The clerk frowned, annoyed.
“I just checked, there was nothing…”
She glanced down at the glowing crystal slate on her desk. A new line of text had appeared, pulsing with a high-level gold command sigil.
[WAIVER APPROVED.]
[AUTHORITY: CLASSIFIED - GENESIS PROJECT DIRECTORATE.]
[MANDATORY UNIT INTEGRITY CONFIRMED.]
The clerk’s jaw dropped. She looked at the slate, then at Ray. The authorization level on her screen was higher than anything she usually saw, higher than Master Vorlag it was on the same level as Master Osmin. It was a command that came from the very top of the academy’s hierarchy.

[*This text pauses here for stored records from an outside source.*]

(** The tag joins the tags of a parent that has some. *)
Lemma place_exact m xml dest o L1 L2 F h n : linked m dest (L1 ++ L2) F -> head (L1 ++ L2) = Some h ->
  Forall (fun x => off_at m x <= o) L1 -> Forall (fun x => o < off_at m x) L2 -> xml ∉ L1 ++ L2 -> xml <> dest ->
  rd xname m xml = Some n -> rd xparent m xml = Some (Some dest) -> (forall g, head (L1 ++ L2) = Some g -> rd xname m g = Some n -> off_at m g <= o) ->
  exists m' F', (let* m := place_ordered m xml dest h o in place_typed m xml h o) = Ok m' /\ linked m' dest (L1 ++ xml :: L2) F' /\
    (forall y, rd xname m' y = rd xname m y /\ rd xoff m' y = rd xoff m y).
Proof.
  intros K H B1 B2 X XD XN XP CL. pose proof (fun x => linked_off _ _ _ _ x K) as A. destruct K as [K1 K2 K3 K4 K5 K6 K7 K8 K9 K10].
  assert (SX : is_Some (m !! xml)) by (apply (rd_some xname); by rewrite XN). rewrite H in K1, K5.
  destruct (place_ordered_exact m xml dest h o L1 L2 K1 K2 H K6 B1) as (m1 & -> & O1 & C1 & R1); [by destruct B2|done..|].
  assert (NM1 : forall nm L, named m1 nm L = named m nm L) by (intros; apply named_same; intros; apply R1).
  assert (OF1 : forall y, off_at m1 y = off_at m y) by (intros y; unfold off_at; by destruct (R1 y) as (_ & -> & _)).
  assert (N1 : forall nm, chain m1 xnext (named m1 nm (L1 ++ L2))) by (intros nm; rewrite NM1; apply (chain_agree m); [intros; apply R1|done]).
  assert (S1 : chain m1 xsibling F) by (apply (chain_agree m); [intros; apply R1|done]).
  assert (F1 : firsts m1 (L1 ++ L2) F) by (intros x; rewrite (K8 x); by setoid_rewrite NM1).
  assert (B1' : Forall (fun x => off_at m1 x <= o) L1) by (eapply Forall_impl; [exact B1|]; intros; by rewrite OF1).
  assert (B2' : Forall (fun x => o < off_at m1 x) L2) by (eapply Forall_impl; [exact B2|]; intros; by rewrite OF1).
  assert (A1 : forall x, x ∈ L1 ++ L2 -> is_Some (rd xoff m1 x)) by (intros x I; destruct (R1 x) as (_ & -> & _); by apply A).
  assert (XN1 : rd xname m1 xml = Some n) by (by destruct (R1 xml) as (-> & _)).
  assert (G : exists m' F', place_typed m1 xml h o = Ok m' /\ (forall nm, chain m' xnext (named m' nm (L1 ++ xml :: L2))) /\ chain m' xsibling F' /\
    head F' = head (L1 ++ xml :: L2) /\ NoDup F' /\ firsts m' (L1 ++ xml :: L2) F' /\ kept_by_typed m1 m').
  { apply (place_typed_exact m1 xml h n o L1 L2 F); try done. intros E. rewrite OF1. apply (CL h H). destruct (R1 h) as (<- & _). done. }
  destruct G as (m' & F' & -> & N2 & S2 & H2 & ND2 & F2 & R2). exists m', F'. split; [done|].
  assert (NDX : NoDup (L1 ++ xml :: L2)) by (apply NoDup_app in K6 as (P1 & P2 & P3); apply NoDup_app; split_and!; [done|set_solver|apply NoDup_cons; set_solver]).
  split; [|intros y; destruct (R1 y) as (<- & <- & _); split; apply R2]. split; try done.
  - destruct (R2 dest) as (_ & _ & _ & -> & _). done.
  - apply (chain_agree m1); [intros; apply R2|done].
  - intros x I. destruct (R2 x) as (_ & _ & _ & _ & ->). destruct (R1 x) as (_ & _ & _ & _ & ->).
    destruct (decide (x = xml)) as [->|]; [done|]. apply K9. set_solver.
  - set_solver.
Qed.

Lemma reset_lookup m xml dest o x : x <> xml -> (alter (reset dest o) xml m : store) !! x = m !! x.
Proof. intros N. by rewrite lookup_alter_ne. Qed.
Lemma reset_ready m xml dest o L F : linked m dest L F -> xml ∉ dest :: L -> is_Some (m !! xml) ->
  let m0 := alter (reset dest o) xml m in linked m0 dest L F /\ rd xoff m0 xml = Some o /\ rd xparent m0 xml = Some (Some dest) /\ rd xname m0 xml = rd xname m xml.
Proof.
  intros K X SX m0. split_and!.
  - apply (linked_frame m); [|done]. intros x I. apply reset_lookup. by intros ->.
  - by apply rd_eq.
  - by apply rd_eq.
  - by apply rd_other.
Qed.

(** The only tag. *)
Lemma only_tag m xml dest : xml <> dest -> is_Some (m !! dest) -> is_Some (m !! xml) -> rd xnext m xml = Some None -> rd xsibling m xml = Some None ->
  rd xordered m xml = Some None -> rd xparent m xml = Some (Some dest) -> linked (write xchild (Some xml) dest m) dest [xml] [xml].
Proof.
  intros N SD SX XN XS XO XP. set (m' := write xchild (Some xml) dest m).
  assert (NX : rd xnext m' xml = Some None) by (unfold m'; by rdw). assert (NN : exists n, rd xname m' xml = Some n).
  { destruct SX as [t E]. exists (xname t). unfold m'. rdw. unfold rd. by rewrite E. }
  destruct NN as [n NN]. split; try (unfold m'; rdw; done); try apply NoDup_singleton.
  - split; [unfold m'; by rdw|done].
  - intros nm. rewrite named_cons. case_decide; by cbn.
  - split; [unfold m'; by rdw|done].
  - intros x. rewrite list_elem_of_singleton. setoid_rewrite named_cons. rewrite NN. split.
    + intros ->. exists n. by rewrite decide_True.
    + intros [nm E]. case_decide; [|done]. by injection E.
  - intros x ->%list_elem_of_singleton. unfold m'. by rdw.
  - set_solver.
Qed.

(** C25. Inserting a tag under a parent whose tags have their three chains and are in the order of their offsets, the chains hold
    again: the new tag is behind all tags of at most its offset in the order of the text, at that place among the tags of its
    name, and the first tags of all names are chained once each; names stay.  Under the condition that, if the first tag of the parent has the
    name of the new one, its offset is not greater: otherwise the code breaks the chains ([first_of_name_twice]). *)
Theorem xml_insert_exact m dest xml o L F : linked m dest L F -> by_off m L -> xml ∉ dest :: L -> is_Some (m !! xml) ->
  (forall h, head L = Some h -> rd xname m h = rd xname m xml -> off_at m h <= o) ->
  exists m' F', switch_xml_insert m xml dest o = Ok m' /\ linked m' dest (upto m o L ++ xml :: above m o L) F' /\
    by_off m' (upto m o L ++ xml :: above m o L) /\ off_at m' xml = o /\ (forall x, rd xname m' x = rd xname m x).
Proof.
  intros K S X SX CL. destruct (reset_ready m xml dest o L F K X SX) as (K0 & O0 & P0 & N0). set (m0 := alter (reset dest o) xml m) in *.
  assert (NM : forall x, rd xname m0 x = rd xname m x) by (intros x; by apply rd_other).
  assert (OF : forall x, x <> xml -> off_at m0 x = off_at m x) by (intros x N; unfold off_at, m0; by rewrite rd_ne).
  assert (OX : off_at m0 xml = o) by (unfold off_at; by rewrite O0).
  pose proof (by_off_split m o L S) as EL. assert (SX' := SX). destruct SX as [tx Ex].
  unfold switch_xml_insert. unfold deref at 1. rewrite Ex. fold m0. pose proof (linked_child _ _ _ _ K0) as CH. destruct (rd_tag _ _ _ _ CH) as (td & Ed & Vd).
  unfold deref. rewrite Ed, Vd. destruct (head L) as [h|] eqn:EH.
  - assert (IL : forall x, x ∈ upto m o L ++ above m o L -> x ∈ L /\ x <> xml) by (rewrite <- EL; intros x I; split; [done|intros ->; set_solver]).
    destruct (place_exact m0 xml dest o (upto m o L) (above m o L) F h (xname tx)) as (m' & F' & E & K' & R).
    + by rewrite <- EL.
    + by rewrite <- EL.
    + pose proof (upto_le m o L) as U. rewrite Forall_forall in U |- *. intros x I. rewrite OF by (apply IL; set_solver). by apply U.
    + pose proof (above_gt m o L) as U. rewrite Forall_forall in U |- *. intros x I. rewrite OF by (apply IL; set_solver). by apply U.
    + rewrite <- EL. set_solver.
    + set_solver.
    + rewrite N0. unfold rd. by rewrite Ex.
    + done.
    + rewrite <- EL. intros g G NG. rewrite OF by (apply head_in in G; intros ->; set_solver). apply CL; [congruence|].
      rewrite <- NM, NG. unfold rd. by rewrite Ex.
    + exists m', F'. rewrite E. assert (OF' : forall x, off_at m' x = off_at m0 x) by (intros x; unfold off_at; by destruct (R x) as [_ ->]).
      split; [done|]. split; [done|]. split; [|split; [by rewrite OF'|intros x; destruct (R x) as [-> _]; apply NM]].
      apply (by_off_join _ _ _ _ o); [rewrite <- EL; apply (by_off_same m); [|done]| | |].
      * intros x I. rewrite OF'. apply OF. intros ->. set_solver.
      * by rewrite OF'.
      * pose proof (upto_le m o L) as U. rewrite Forall_forall in U |- *. intros x I. rewrite OF', OF by (apply IL; set_solver). by apply U.
      * pose proof (above_gt m o L) as U. rewrite Forall_forall in U |- *. intros x I. rewrite OF', OF by (apply IL; set_solver). by apply U.
  - destruct L; [|done]. exists (write xchild (Some xml) dest m0), [xml]. split; [done|]. split; [|split; [|split; [unfold off_at; by rewrite rd_other|intros x; by rewrite rd_other]]].
    + apply only_tag; [set_solver|by rewrite Ed|apply (rd_some xoff); by rewrite O0|by apply rd_eq|by apply rd_eq|by apply rd_eq|done].
    + repeat constructor.
Qed.
Lemma xml_insert_exact_witness : exists m' F', switch_xml_insert (<[4%nat := new_tag "b" 0]> shelf) 4 0 1 = Ok m' /\ linked m' 0 [1; 2; 4; 3]%nat F' /\
  by_off m' [1; 2; 4; 3]%nat /\ off_at m' 4 = 1 /\ (forall x, rd xname m' x = rd xname (<[4%nat := new_tag "b" 0]> shelf) x).
Proof.
  replace [1; 2; 4; 3]%nat with (upto (<[4%nat := new_tag "b" 0]> shelf) 1 [1; 2; 3]%nat ++ 4%nat :: above (<[4%nat := new_tag "b" 0]> shelf) 1 [1; 2; 3]%nat)
    by (vm_compute; reflexivity).
  apply (xml_insert_exact (<[4%nat := new_tag "b" 0]> shelf) 0 4 1 [1; 2; 3]%nat [1; 2]%nat).
  - apply (linked_frame shelf); [|exact shelf_linked]. intros x I. rewrite lookup_insert_ne; [done|]. intros <-. set_solver.
  - repeat constructor; vm_compute; done.
  - set_solver.
  - done.
  - by intros h [= <-].
Defined.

She swallowed hard, her boredom vanishing instantly. She didn’t ask questions. When an order came down with that kind of clearance, you simply obeyed.
“I… I see,”
she stammered.
“The registry has… updated. Everything seems to be in order.”
She stamped the paper.
THUD.
“Team Name?”
she asked, her voice shaking slightly.
Ray looked at the form. He thought about their group, a disparate collection of outcasts, liars, and secret geniuses. A mixture of parts that shouldn't work together, but somehow created a monster.
“Team Chimera,”
Ray said firmly.
The clerk recorded it.
“Team Chimera is now registered.”
As Ray turned away, he felt a sudden, heavy pressure on the back of his neck. It was the sensation of being watched, not by a student, and not by a spy. It was heavier.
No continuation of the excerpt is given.